A Cachito se lo veía siempre. Estaba mucho más inclinado a la acción que al uso de la palabra, pero no le temblaba la voz si debía hablar ante un público numeroso. En una de tantas, preparábamos una movilización importante en los alrededores del Palacio Legislativo. Esta incluía “cortes de fuego” en varias calles para impedir el paso de los vehículos. Se hacían con neumáticos viejos rellenos de aserrín rociado con nafta y aceite quemado; una vez encendidos, desprendían por varias horas un humo negro y espeso.

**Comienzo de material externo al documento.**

(** X10: [updateMetrics] first creates its ticker.  With an interval that
    is not positive [time.NewTicker] panics and nothing is collected: the
    registry is left as it was.  With a positive interval, over a run in
    which every collection returns, the histogram receives one observation
    per collection, the initial one included, in order, and
    [scrape_errors_total] grows by 2 for each collection that returned an
    error. *)
Theorem updateMetrics_self_monitoring `{GoRuntime} (fuel : nat)
    (initial : Upstream) (ticks : list Upstream) (config : AWXConfig)
    (interval : Z) (r : Registry) :
  forallb (fun up => hasReturned (snd (collect fuel up config)))
    (initial :: ticks) = true ->
  let r' := exec (updateMetrics fuel initial ticks config interval) r in
  if NewTicker_panics interval then r' = r
  else
    scrapeDuration r' = scrapeDuration r ++ map elapsed (initial :: ticks)
    /\ scrapeErrors r'
       = scrapeErrors r
         + 2 * Z.of_nat
                 (length (List.filter
                            (fun up => hasFailed (snd (collect fuel up config)))
                            (initial :: ticks))).
Proof.
  intros Hall. cbv zeta. unfold updateMetrics.
  destruct (NewTicker_panics interval); [reflexivity|].
  rewrite scrapeDuration_exec, scrapeErrors_exec.
  by destruct (collections_errors_observed fuel (initial :: ticks) config Hall)
    as [-> ->].
Qed.

Lemma updateMetrics_self_monitoring_witness :
  (let r' :=
     exec (@updateMetrics sampleRuntime 5 upstreamOnePage
             [upstreamCutSecondPage; upstreamTwoPages] sampleConfig
             (getScrapeInterval (sampleEnv (Some "15"))))
       emptyRegistry in
   scrapeDuration r' = [1200000000; 2500000000; 1800000000]
   /\ scrapeErrors r' = 2)
  /\ exec (@updateMetrics sampleRuntime 5 upstreamOnePage
             [upstreamCutSecondPage; upstreamTwoPages] sampleConfig
             (getScrapeInterval (sampleEnv (Some "153722868"))))
       emptyRegistry
     = emptyRegistry.
Proof.
  split.
  - exact (@updateMetrics_self_monitoring sampleRuntime 5 upstreamOnePage
             [upstreamCutSecondPage; upstreamTwoPages] sampleConfig
             (getScrapeInterval (sampleEnv (Some "15"))) emptyRegistry eq_refl).
  - exact (@updateMetrics_self_monitoring sampleRuntime 5 upstreamOnePage
             [upstreamCutSecondPage; upstreamTwoPages] sampleConfig
             (getScrapeInterval (sampleEnv (Some "153722868"))) emptyRegistry
             eq_refl).
Defined.

(** ** Configuration *)

Lemma getEnvOrDefault_empty (env : Env) (key : string) :
  getEnvOrDefault env key "" = Getenv env key.
Proof.
  unfold getEnvOrDefault.
  destruct (String.eqb_spec (Getenv env key) "") as [->|]; reflexivity.
Qed.

Lemma getEnvAsBool_false (env : Env) (key : string) :
  getEnvAsBool env key false = String.eqb (Getenv env key) "true".
Proof.
  unfold getEnvAsBool.
  destruct (String.eqb_spec (Getenv env key) "") as [->|]; reflexivity.
Qed.

(** X11: [loadConfig] succeeds exactly when [AWX_HOST], [AWX_USER] and
    [AWX_PASSWORD] are all set and not empty; the configuration then holds
    their values, and plain HTTP and skipping TLS verification are switched
    on only by the exact value ["true"].  Otherwise the process exits with
    a message naming the first of the three that is missing, in this
    order, and [main] starts serving in the first case only. *)
Theorem loadConfig_requires_credentials (env : Env) :
  loadConfig env =
    (if credentialsPresent env then
       Ok {| AWXConfig_Host := Getenv env "AWX_HOST";
             AWXConfig_User := Getenv env "AWX_USER";
             AWXConfig_Password := Getenv env "AWX_PASSWORD";
             AWXConfig_UseHTTP := String.eqb (Getenv env "HTTP") "true";
             AWXConfig_TLSInsecure :=
               String.eqb (Getenv env "TLS_INSECURE") "true" |}
     else
       Err ("Configuration error: "
            +:+ (if String.eqb (Getenv env "AWX_HOST") "" then "AWX_HOST"
                 else if String.eqb (Getenv env "AWX_USER") "" then "AWX_USER"
                 else "AWX_PASSWORD")
            +:+ " environment variable is required"))
  /\ match main env with
     | Fatal _ => credentialsPresent env = false
     | Serving _ _ _ => credentialsPresent env = true
     end.
Proof.
  assert (loadConfig env =
    (if credentialsPresent env then
       Ok {| AWXConfig_Host := Getenv env "AWX_HOST";
             AWXConfig_User := Getenv env "AWX_USER";
             AWXConfig_Password := Getenv env "AWX_PASSWORD";
             AWXConfig_UseHTTP := String.eqb (Getenv env "HTTP") "true";
             AWXConfig_TLSInsecure :=
               String.eqb (Getenv env "TLS_INSECURE") "true" |}
     else
       Err ("Configuration error: "
            +:+ (if String.eqb (Getenv env "AWX_HOST") "" then "AWX_HOST"
                 else if String.eqb (Getenv env "AWX_USER") "" then "AWX_USER"
                 else "AWX_PASSWORD")
            +:+ " environment variable is required"))) as Hload.
  { unfold loadConfig, validateConfig, credentialsPresent.
    cbn [AWXConfig_Host AWXConfig_User AWXConfig_Password].
    rewrite !getEnvOrDefault_empty, !getEnvAsBool_false.
    destruct (String.eqb (Getenv env "AWX_HOST") ""); [reflexivity|].
    destruct (String.eqb (Getenv env "AWX_USER") ""); [reflexivity|].
    by destruct (String.eqb (Getenv env "AWX_PASSWORD") ""). }
  split; [exact Hload|].
  unfold main. rewrite Hload. by destruct (credentialsPresent env).
Qed.

(** X12: when [SCRAPE_INTERVAL] is a positive number of minutes,
    [getScrapeInterval] returns that many minutes in nanoseconds as long as
    the number is at most 153722867; from 153722868 up to 307445734 the
    [int64] product wraps and the interval returned is negative. *)
Theorem getScrapeInterval_minutes (env : Env) (minutes : Z) :
  Atoi (Getenv env "SCRAPE_INTERVAL") = Some minutes ->
  0 < minutes ->
  getScrapeInterval env = wrap64 (minutes * Minute)
  /\ (minutes <= maxMinutes ->
      getScrapeInterval env = minutes * Minute /\ 0 < getScrapeInterval env)
  /\ (maxMinutes < minutes <= 2 * maxMinutes -> getScrapeInterval env < 0).
Proof.
  intros Hatoi Hpos.
  assert (getScrapeInterval env = wrap64 (minutes * Minute)) as ->.
  { unfold getScrapeInterval.
    destruct (String.eqb_spec (Getenv env "SCRAPE_INTERVAL") "") as [Hempty|_].
    - rewrite Hempty in Hatoi. discriminate.
    - cbn [negb]. rewrite Hatoi.
      by destruct (Z.ltb_spec 0 minutes); [|lia]. }
  unfold wrap64, maxMinutes, Minute, Second.
  change (2 ^ 63) with 9223372036854775808.
  change (2 ^ 64) with 18446744073709551616.
  split; [reflexivity|]. split; intros Hrange.
  - rewrite Z.mod_small by lia. lia.
  - replace (minutes * (60 * 1000000000) + 9223372036854775808)
      with (minutes * (60 * 1000000000) - 9223372036854775808
            + 1 * 18446744073709551616) by lia.
    rewrite Z_mod_plus_full, Z.mod_small by lia. lia.
Qed.

Lemma getScrapeInterval_minutes_witness :
  getScrapeInterval (sampleEnv (Some "15")) = 15 * Minute
  /\ getScrapeInterval (sampleEnv (Some "153722868")) < 0.
Proof.
  destruct (getScrapeInterval_minutes (sampleEnv (Some "15")) 15 eq_refl
              eq_refl) as (_ & Hfits & _).
  destruct (getScrapeInterval_minutes (sampleEnv (Some "153722868")) 153722868
              eq_refl eq_refl) as (_ & _ & Hwraps).
  split.
  - apply Hfits. unfold maxMinutes. lia.
  - apply Hwraps. unfold maxMinutes. lia.
Defined.

(** ** Pages of job templates *)

Section JobTemplatePages.
Context `{GoRuntime}.

Lemma scrapeTemplate_lookup (template : JobTemplates.JobTemplate)
    (r : gmap (JobTemplates.Family * list string) Z)
    (f : JobTemplates.Family) (lvs : list string) :
  JobTemplates.exec (JobTemplates.scrapeTemplate template) r !! (f, lvs) =
    if decide (lvs = templateLabels template) then
      match f with
      | JobTemplates.inventoryFailedHosts =>
          Some (JobTemplates.Inventory_HostsWithFailures
                  (JobTemplates.SummaryFields_Inventory
                     (JobTemplates.JobTemplate_SummaryFields template)))
      | JobTemplates.inventoryTotalHosts =>
          Some (JobTemplates.Inventory_TotalHosts
                  (JobTemplates.SummaryFields_Inventory
                     (JobTemplates.JobTemplate_SummaryFields template)))
      | JobTemplates.jobLastRunTimestamp =>
          if String.eqb (JobTemplates.JobTemplate_LastJobRun template) ""
          then r !! (f, lvs)
          else
            match time_Parse_RFC3339
                    (JobTemplates.JobTemplate_LastJobRun template) with
            | Ok finishedTime => Some finishedTime
            | Err _ => r !! (f, lvs)
            end
      end
    else r !! (f, lvs).
Proof.
  unfold JobTemplates.scrapeTemplate, templateLabels.
  set (labels := [Itoa (JobTemplates.JobTemplate_ID template);
                  JobTemplates.JobTemplate_Name template]).
  rewrite JobTemplates_exec_app.
  set (r1 := JobTemplates.exec _ r).
  cbn [JobTemplates.exec foldl JobTemplates.apply].
  assert (forall lvs', f ≠ JobTemplates.jobLastRunTimestamp \/ lvs' ≠ labels ->
            r1 !! (f, lvs') = r !! (f, lvs')) as Hframe.
  { intros lvs' Hother. subst r1.
    destruct (negb (String.eqb (JobTemplates.JobTemplate_LastJobRun template) ""));
      [|reflexivity].
    destruct (time_Parse_RFC3339 (JobTemplates.JobTemplate_LastJobRun template));
      [|reflexivity].
    cbn [JobTemplates.exec foldl JobTemplates.apply]. apply lookup_insert_ne.
    intros [= <- <-]. by destruct Hother. }
  destruct (decide (lvs = labels)) as [->|Hne].
  - destruct f.
    + rewrite !lookup_insert_ne by congruence. subst r1.
      destruct (String.eqb (JobTemplates.JobTemplate_LastJobRun template) "");
        cbn [negb]; [reflexivity|].
      destruct (time_Parse_RFC3339
                  (JobTemplates.JobTemplate_LastJobRun template));
        [|reflexivity].
      cbn [JobTemplates.exec foldl JobTemplates.apply].
      by rewrite lookup_insert_eq.
    + rewrite lookup_insert_ne by congruence. by rewrite lookup_insert_eq.
    + by rewrite lookup_insert_eq.
  - rewrite !lookup_insert_ne by congruence. apply Hframe. by right.
Qed.

Lemma scrapeTemplates_frame (templates : list JobTemplates.JobTemplate)
    (r : gmap (JobTemplates.Family * list string) Z)
    (f : JobTemplates.Family) (lvs : list string) :
  lvs ∉ templateLabels <$> templates ->
  JobTemplates.exec (flat_map JobTemplates.scrapeTemplate templates) r !! (f, lvs)
    = r !! (f, lvs).
Proof.
  revert r. induction templates as [|t ts IH]; intros r Hnot; [reflexivity|].
  rewrite fmap_cons in Hnot. apply not_elem_of_cons in Hnot as [Hne Hnot].
  cbn [flat_map]. rewrite JobTemplates_exec_app, (IH _ Hnot).
  rewrite scrapeTemplate_lookup. by rewrite decide_False.
Qed.

End JobTemplatePages.

(** X13: when the templates of a decoded page have pairwise different
    (id, name) labels, then after the page every template of it has its
    failed-host and total-host series at the numbers of its own inventory
    summary, and its last-run series at its parsed [last_job_run], or as it
    was before the page when [last_job_run] is empty or does not parse. *)
Theorem scrapePage_distinct_templates `{GoRuntime}
    (response : JobTemplates.JobTemplateResponse)
    (template : JobTemplates.JobTemplate)
    (r : gmap (JobTemplates.Family * list string) Z) :
  NoDup (templateLabels <$> JobTemplates.JobTemplateResponse_Results response) ->
  template ∈ JobTemplates.JobTemplateResponse_Results response ->
  let summary :=
    JobTemplates.SummaryFields_Inventory
      (JobTemplates.JobTemplate_SummaryFields template) in
  let r' := JobTemplates.exec (JobTemplates.scrapePage response) r in
  r' !! (JobTemplates.inventoryFailedHosts, templateLabels template)
    = Some (JobTemplates.Inventory_HostsWithFailures summary)
  /\ r' !! (JobTemplates.inventoryTotalHosts, templateLabels template)
     = Some (JobTemplates.Inventory_TotalHosts summary)
  /\ r' !! (JobTemplates.jobLastRunTimestamp, templateLabels template)
     = (if String.eqb (JobTemplates.JobTemplate_LastJobRun template) ""
        then r !! (JobTemplates.jobLastRunTimestamp, templateLabels template)
        else
          match time_Parse_RFC3339
                  (JobTemplates.JobTemplate_LastJobRun template) with
          | Ok finishedTime => Some finishedTime
          | Err _ =>
              r !! (JobTemplates.jobLastRunTimestamp, templateLabels template)
          end).
Proof.
  unfold JobTemplates.scrapePage. cbv zeta.
  revert r.
  induction (JobTemplates.JobTemplateResponse_Results response) as [|t ts IH];
    intros r Hnodup Hin; [by apply elem_of_nil in Hin|].
  rewrite fmap_cons in Hnodup. apply NoDup_cons in Hnodup as [Hfresh Hnodup].
  cbn [flat_map]. rewrite !JobTemplates_exec_app.
  apply elem_of_cons in Hin as [->|Hin].
  - rewrite !(scrapeTemplates_frame _ _ _ _ Hfresh).
    rewrite !scrapeTemplate_lookup. by rewrite !decide_True.
  - destruct (IH (JobTemplates.exec (JobTemplates.scrapeTemplate t) r)
                Hnodup Hin) as (Hfailed & Htotal & Hlast).
    split; [exact Hfailed|]. split; [exact Htotal|].
    rewrite Hlast.
    assert (templateLabels template ≠ templateLabels t) as Hne.
    { intros Heq. apply Hfresh. rewrite <- Heq.
      by apply list_elem_of_fmap_2. }
    rewrite scrapeTemplate_lookup. by rewrite decide_False.
Qed.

Los participantes se contaban por centenares, por lo que el asunto reclamaba una planificación cuidadosa; se debía proceder con mucha rapidez, había que evitar una represión policial temprana que abortara la movilización. La concentración previa se hizo en uno de los grandes anfiteatros de la Facultad de Medicina. Cachito se puso al frente de aquella multitud de jóvenes que desbordaba el enorme salón donde se impartían las clases magistrales. Puedo verlo todavía hoy, recorriendo todo el espacio con la mirada, esperando muy calmo a que se acallaran los murmullos. Logrado esto, comenzó a detallar “los criterios del mojo” −en la jerga de entonces−, asignando lugares y distribuyendo tareas a grandes grupos que iba señalando en el salón. Tenía un timbre de voz grave, una mirada tranquila y una prosa pausada que imponían respeto; mientras hablaba, el silencio era absoluto. Yo, que era dos años mayor que él, sentía que habría sido totalmente incapaz de estar en su lugar, y lo admiraba en secreto.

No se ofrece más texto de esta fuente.